CPP is comprised of four opposition political parties including Boakai’s Unity Party (UP) on whose ticket he and former President Ellen Johnson – Sirleaf won two successive six years terms that ended when President George MannehWeah’s Coalition for Democratic Change (CDC) took office in January 2018 after the 2017 presidential elections.

Within CPP are also Cummings’ Alternative National Congress (ANC), Senator NyonbleeKarnga Lawrence’s Liberty Party (LP) and businessman – turned politician Benonie Urey’s All Liberian Party (ALP).

Among CPP’s four political leaders, both Boakai and Cummings seem to be the main forces restlessly battling for the CPP presidential slot ahead of the party’s final decision on who it carries.

And it seems so because supporters from both the UP and ANC have separately been speaking out so much trying to present their various parties’ leaders as the best options to unseat Mr. Weah after just one six years term in office.

Though Boakai said he won’t take a slot for the vice presidency this time around, he however, commits himself to abiding by all that is in the CPP framework in a subsequent response to a follow-up question if he would support the CPP’s presidential ticket in case he is not chosen.

“Of course sure, if we go along with all what I have just listed; I didn’t list these things, they are in our framework document. If the VPS [Voter Perception Survey] is telling you this is the way to go, this is the way we believe in, it’s one of those things that we agreed to, you better listen,” he noted.

“Either the consensus or the VPS telling us this is the person we believe in; this is the person that will take down Mr. Weah. And if you go through the primaries … and you don’t listen, then of course … it’s a violation [of] one of the things that we agree to and then we can make the decision,” Boakai said.

He stated that they in the CPP have to adhere to everything within their framework document and pay keen attention to it, noting that “we said the way we were coming up with the single slate is by consensus; if the consensus doesn’t work, we do the VPS.”

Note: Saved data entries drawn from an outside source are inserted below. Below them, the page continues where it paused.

(** C4, as the code has it.  The fragments H, He, Hel, Hell, Hello, the
    first at least 1000 ms after the script was loaded (the start-up
    delay) and each less than 300 ms after the one before: after
    each of them nothing was sent and no timer can run until 300 ms
    passed since it arrived; the grow timer running at any time from
    300 ms after the last one sends exactly the one message Hello, and
    leaves no timer pending. *)
Theorem growing_text_converges
    (start t1 t2 t3 t4 t5 tf : Z) (label : list Z) :
  start + 1000 ≤ t1 →
  t1 ≤ t2 < t1 + 300 →
  t2 ≤ t3 < t2 + 300 →
  t3 ≤ t4 < t3 + 300 →
  t4 ≤ t5 < t4 + 300 →
  t5 + 300 ≤ tf →
  let frags := hello_fragments t1 t2 t3 t4 t5 label in
  (∀ k tk f, frags !! k = Some (tk, f) →
     ∃ a, run (loaded start) t1 (take (S k) frags) = Some (a, [])
          ∧ ∀ τ i, is_timer i = true → τ < tk + 300 → step a τ i = None)
  ∧ ∃ a, run (loaded start) t1 (frags ++ [(tf, GrowTimer)])
         = Some (a, [Message (u"Hello") (or_else label (u"unknown"))])
         ∧ quiet a = true
         ∧ _growSent a = true.
Proof.
  intros H1 H2 H3 H4 H5 Hf frags.
  pose proof (hello_1 start label t1 ltac:(lia)) as E1.
  pose proof (hello_2 start label t1 t2 ltac:(lia)) as E2.
  pose proof (hello_grow start label (u"He") t2 t3 (u"Hel") ltac:(lia)
                ltac:(by left)) as E3.
  pose proof (hello_grow start label (u"Hel") t3 t4 (u"Hell") ltac:(lia)
                ltac:(by right; left)) as E4.
  pose proof (hello_grow start label (u"Hell") t4 t5 (u"Hello") ltac:(lia)
                ltac:(by right; right; left)) as E5.
  split.
  - intros k tk f Hk. subst frags. unfold hello_fragments in *.
    destruct k as [|[|[|[|[|k]]]]]; cbn in Hk; try discriminate;
      injection Hk as <- <-; cbn [take].
    + exists (s1 start label t1). split; [|intros; by apply timers_wait_s1].
      run_step (f_equal Some E1). done.
    + exists (sg start label (u"He") t2). split; [|intros; by apply timers_wait_sg].
      run_step (f_equal Some E1).
      run_step (f_equal Some E2). done.
    + exists (sg start label (u"Hel") t3). split; [|intros; by apply timers_wait_sg].
      run_step (f_equal Some E1).
      run_step (f_equal Some E2).
      run_step (f_equal Some E3). done.
    + exists (sg start label (u"Hell") t4). split; [|intros; by apply timers_wait_sg].
      run_step (f_equal Some E1).
      run_step (f_equal Some E2).
      run_step (f_equal Some E3).
      run_step (f_equal Some E4). done.
    + exists (sg start label (u"Hello") t5). split; [|intros; by apply timers_wait_sg].
      run_step (f_equal Some E1).
      run_step (f_equal Some E2).
      run_step (f_equal Some E3).
      run_step (f_equal Some E4).
      run_step (f_equal Some E5). done.
  - eexists. subst frags. unfold hello_fragments. cbn [app].
    run_step (f_equal Some E1).
    run_step (f_equal Some E2).
    run_step (f_equal Some E3).
    run_step (f_equal Some E4).
    run_step (f_equal Some E5).
    run_step (hello_flush start label t5 tf ltac:(lia)).
    rewrite run_nil. cbn [app]. split; [reflexivity|]. split; reflexivity.
Qed.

Boakai continued that the VPS will not determine who heads the ticket, but it will advise. “That means that the VPS is going to tell the Liberians within the CPP this is the person that we believe you should support and you should listen to us because we are the ones who are going to vote,” Mr. Boakai said.

The former Vice President explained that he went into the CPP with an intention to make sure that the CPP comes up with a single slate that will restore the hope of the Liberian people and not betray their trust.

Boakai insisted, he is hopeful that the CPP does not crack, saying there will be hidden hands playing but the CPP is capable of making sure that it works.

Boakai dispels rumors that he is not healthy to lead the country, saying “I am as strong as I can be; I am on the move every day, those people who claim that they are healthy … they are the ones to ask, not Joe Boakai, Joe Boakai is on the move.”